Supervised Feature Selection in Graphs with Path Coding Penalties and Network Flows

TL;DR

This paper introduces a new computationally feasible method for selecting connected subgraphs in graph-structured features using path coding penalties, improving interpretability and prediction in supervised learning tasks.

Contribution

It proposes a novel path coding penalty for structured sparsity in DAGs, solved efficiently via network flow optimization, addressing algorithmic challenges of previous methods.

Findings

Scalable approach demonstrated on synthetic, image, and genomic data.

Leads to more connected subgraphs than existing regularization functions.

Improves interpretability and prediction performance in graph-based supervised learning.

Abstract

We consider supervised learning problems where the features are embedded in a graph, such as gene expressions in a gene network. In this context, it is of much interest to automatically select a subgraph with few connected components; by exploiting prior knowledge, one can indeed improve the prediction performance or obtain results that are easier to interpret. Regularization or penalty functions for selecting features in graphs have recently been proposed, but they raise new algorithmic challenges. For example, they typically require solving a combinatorially hard selection problem among all connected subgraphs.
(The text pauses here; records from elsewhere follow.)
Lemma keepRetained_spec vips h r :
  NoDup (KeyForVIP <$> vips) →
  keepRetained (collectCurrent (h_db h) vips) r = true ↔ stays vips h (rc_key r) (rc_vip r).
Proof.
  intros Hnd. destruct (collectCurrent_spec (h_db h) vips Hnd) as (Hby & Hval & _).
  set (c := collectCurrent (h_db h) vips) in *. unfold keepRetained, stays.
  assert (∀ cur, currentByKey c !! rc_key r = Some cur → (rc_key r ∈ currentValid c ↔ valid (h_db h) cur)) as Hv.
  { intros cur Hc. rewrite Hval. split; [|apply Hby in Hc; eauto].
    intros (v & Hl & Hva). apply Hby in Hl. by assert (cur = v) as -> by congruence. }
  destruct (currentByKey c !! rc_key r) as [cur|] eqn:Hc.
  - specialize (Hv cur eq_refl). rewrite orb_true_iff, negb_true_iff, bool_decide_eq_false, Hv. split.
    + intros Hk. exists cur. split; [by apply Hby|]. intros ?. by destruct Hk.
    + intros (cur' & Hl & Himp). apply Hby in Hl. assert (cur = cur') as <- by congruence.
      destruct (Validate (h_db h) (Some cur)) eqn:Hva; [left|right; by apply Himp]. unfold valid. by rewrite Hva.
  - split; [done|]. intros (cur' & Hl & _). apply Hby in Hl. congruence.
Qed.

(** The run is the loop over what the store has, or an error before it. *)
Lemma cleanup_run vips h e h' :
  cc_hasStore cc = true → cc_hasDataPlane cc = true →
  cleanupStaleLastConfigs cc vips h = (e, h') →
  ∃ h1, h_router h1 = h_router h ∧ h_dp h1 = h_dp h ∧ dbAt h1 = dbAt h ∧
  ((e ≠ None ∧ h' = h1) ∨
   ∃ rs e2, (∀ r, r ∈ rs ↔ retainedIn h (rc_source r) (rc_key r) (rc_vip r)) ∧
    (e2 = None → ∀ source k data, bucketOf source (dbAt h) !! k = Some data →
      ∃ vip, virtualIPFromRetainedConfig k data source = inr vip) ∧
    let c := collectCurrent (h_db h) vips in
    cleanupLoop cc c (foldl (protectAddress c) (currentAddresses c) rs) rs e2 h1 = (e, h')).
Proof.
  intros Hst Hdp. unfold cleanupStaleLastConfigs. rewrite Hst, Hdp. cbn [negb orb].
  unfold mbind, mret, ST_bind, ST_ret, get, onDb.
  destruct (Store.LoadAllLastConfigs (h_db h)) as [[lastC e1] b1] eqn:Hl1. cbn [h_db].
  destruct e1 as [x|].
  { intros [= <- <-]. eexists. destruct (Store.boltView_reads _ _ _ _ _ _ Hl1) as [Hd _].
    (split_and!; [..|by left]); done. }
  apply LoadAllLastConfigs_reads in Hl1 as [Hd1 ->].
  cbn beta iota match delta [h_db h_router h_dp h_env].
  destruct (Store.LoadAllPendingConfigs b1) as [[pendC e2] b2] eqn:Hl2. cbn [h_db h_router h_dp h_env].
  destruct e2 as [x|].
  { intros [= <- <-]. eexists. destruct (Store.boltView_reads _ _ _ _ _ _ Hl2) as [Hd _].
    (split_and!; [..|by left]); simpl; congruence. }
  apply LoadAllPendingConfigs_reads in Hl2 as [Hd2 ->]. rewrite Hd1 in *.
  set (h1 := MkHost (h_router h) (h_dp h) b2 (h_env h)).
  destruct (bool_decide _ && bool_decide _) eqn:Hemp.
  { apply andb_true_iff in Hemp as [Hno1%bool_decide_eq_true Hno2%bool_decide_eq_true].
    assert (∀ source k data, bucketOf source (dbAt h) !! k = Some data → False) as Hno.
    { intros [] k data; simpl; [rewrite Hno1|rewrite Hno2]; by rewrite lookup_empty. }
    intros [= <- <-]. exists h1. split_and!; [done..|]. right. exists [], None. split_and!; [| |done].
    - intros r. split; [by intros ?%not_elem_of_nil|]. intros (data & Hdat & _). by destruct (Hno _ _ _ Hdat).
    - intros _ s k data Hdat. by destruct (Hno _ _ _ Hdat). }
  pose proof (decodeRetained_spec retainedConfigLastApplied (mapRange (h_db h) (Store.last_config (dbAt h))) None) as D1.
  destruct (decodeRetained retainedConfigLastApplied _ None) as [l1 e1]. destruct D1 as [D1 D1'].
  pose proof (decodeRetained_spec retainedConfigPending (mapRange (h_db h) (Store.pending_config (dbAt h))) e1) as D2.
  destruct (decodeRetained retainedConfigPending _ e1) as [l2 e2]. destruct D2 as [D2 D2'].
  intros Hloop. exists h1. split_and!; [done..|]. right. exists (l1 ++ l2), e2. split_and!; [| |exact Hloop].
  - intros r. rewrite elem_of_app, D1, D2. unfold retainedIn. repeat setoid_rewrite mapRange_lookup.
    destruct (rc_source r); simpl; split; [intros [[_ ?]|[? _]]|left| intros [[? _]|[_ ?]]|right]; done.
  - intros He2. destruct (D2' He2) as [He1 Dp]. destruct (D1' He1) as [_ Dl].
    intros [] k data Hk; simpl in Hk; [apply Dl|apply Dp]; by apply mapRange_lookup.
Qed.

(** C10. The cleanup at the start, whatever fails on the way: it never touches the
    route of an address in use; a record leaves the store only for a VIP that is
    stale, and only after its route is withdrawn, so that a failure is repeated
    at the next start; VIPs that stay are not touched in the data plane.  When
    it reports no error, every record is of a VIP that stays, or it is gone with
    the VIP in the data plane. *)
Theorem cleanup_outcome vips h e h' :
  cc_hasStore cc = true → cc_hasDataPlane cc = true → NoDup (KeyForVIP <$> vips) →
  cleanupStaleLastConfigs cc vips h = (e, h') →
  (∀ a, inUse vips h a → announcedAt h' a = announcedAt h a) ∧
  (∀ source k, bucketOf source (dbAt h') !! k = bucketOf source (dbAt h) !! k ∨
    (bucketOf source (dbAt h') !! k = None ∧ ∃ vip, retainedIn h source k vip ∧ ¬ stays vips h k vip ∧
     (cc_hasRouter cc = true → ¬ inUse vips h (spec_Address (vip_Spec vip)) →
      announcedAt h' (spec_Address (vip_Spec vip)) = false))) ∧
  (∀ k, (∀ source vip, retainedIn h source k vip → stays vips h k vip) → appliedAt h' k = appliedAt h k) ∧
  (e = None → ∀ source k data, bucketOf source (dbAt h) !! k = Some data → ∃ vip,
    virtualIPFromRetainedConfig k data source = inr vip ∧
    (stays vips h k vip ∨ (bucketOf source (dbAt h') !! k = None ∧ appliedAt h' k = None))).
Proof.
  intros Hst Hdp Hnd Hrun.
  destruct (cleanup_run _ _ _ _ Hst Hdp Hrun) as (h1 & Er & Ed & Eb & [[He ->]|(rs & e2 & Hrs & Hdec & Hloop)]).
  { rewrite Er, Ed, Eb. split_and!; [done|by left|done|done]. }
  destruct (collectCurrent_spec (h_db h) vips Hnd) as (Hby & Hval & Haddr).
  pose proof (keepRetained_spec vips h) as Hkeep. cbn zeta in Hloop.
  set (c := collectCurrent (h_db h) vips) in *.
  assert (∀ a, a ∈ foldl (protectAddress c) (currentAddresses c) rs ↔ inUse vips h a) as Huse.
  { intros a. rewrite protect_spec, Haddr. unfold inUse. apply or_iff_compat_l, and_iff_compat_l. split.
    - intros (r & Hr & Ha & [cur Hc] & Hnv). exists (rc_source r), (rc_key r), (rc_vip r), cur.
      split_and!; [by apply Hrs|done|by apply Hby|]. intros Hv. apply Hnv, Hval. exists cur. split; [by apply Hby|done].
    - intros (s & k & vip & cur & Hr & Ha & Hl & Hnv).
      exists {| rc_key := k; rc_source := s; rc_vip := vip |}. simpl. split_and!; [by apply Hrs|done|by exists cur; apply Hby|].
      rewrite Hval. intros (cur' & Hl' & Hv). apply Hby in Hl, Hl'. congruence. }
  destruct (cleanupLoop_spec _ _ _ _ _ _ _ Hloop) as (A1 & A2 & A3 & A4 & A5).
  assert (∀ r, staleIn c rs r ↔ retainedIn h (rc_source r) (rc_key r) (rc_vip r) ∧ ¬ stays vips h (rc_key r) (rc_vip r)) as Hstale.
  { intros r. unfold staleIn. rewrite Hrs, <- (Hkeep r Hnd), not_true_iff_false. done. }
  rewrite <- Er, <- Ed, <- Eb. split_and!.
  - intros a Ha. by apply A1, Huse.
  - intros s k. destruct (A4 s k) as [?|(Hn & r & Hr & <- & <- & Hgone)]; [by left|right]. split; [done|].
    exists (rc_vip r). apply Hstale in Hr as [Hr Hns]. split_and!; [done|done|].
    intros Hrt Hnu. apply Hgone; [|done]. by rewrite Huse.
  - intros k Hk. apply A3. intros r Hr Heq. apply Hstale in Hr as [Hr Hns]. apply Hns.
    assert (rc_key r = k) as Hrk; [|rewrite Hrk in *; by eapply Hk].
    destruct Hr as (data & _ & Hv). by rewrite <- (virtualIPFromRetainedConfig_key _ _ _ _ Hv).
  - intros He source k data Hk. destruct (A5 He) as (He2 & _ & A6).
    destruct (Hdec He2 source k data) as [vip Hv]; [by rewrite <- Eb|]. exists vip. split; [done|].
    set (r := {| rc_key := k; rc_source := source; rc_vip := vip |}).
    destruct (keepRetained c r) eqn:Hkp; [left; by apply (Hkeep r)|right].
    destruct (A6 r) as [Hb Ha]; [split; [apply Hrs; exists data; split; [by rewrite <- Eb|done]|done]|].
    split; [exact Hb|]. by rewrite <- (virtualIPFromRetainedConfig_key _ _ _ _ Hv).
Qed.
In this paper, we propose computationally feasible strategies to select a sparse and well-connected subset of features sitting on a directed acyclic graph (DAG). We introduce structured sparsity penalties over paths on a DAG called "path coding" penalties. Unlike existing regularization functions that model long-range interactions between features in a graph, path coding penalties are tractable. The penalties and their proximal operators involve path selection problems, which we efficiently solve by leveraging network flow optimization. We experimentally show on synthetic, image, and genomic data that our approach is scalable and leads to more connected subgraphs than other regularization functions for graphs.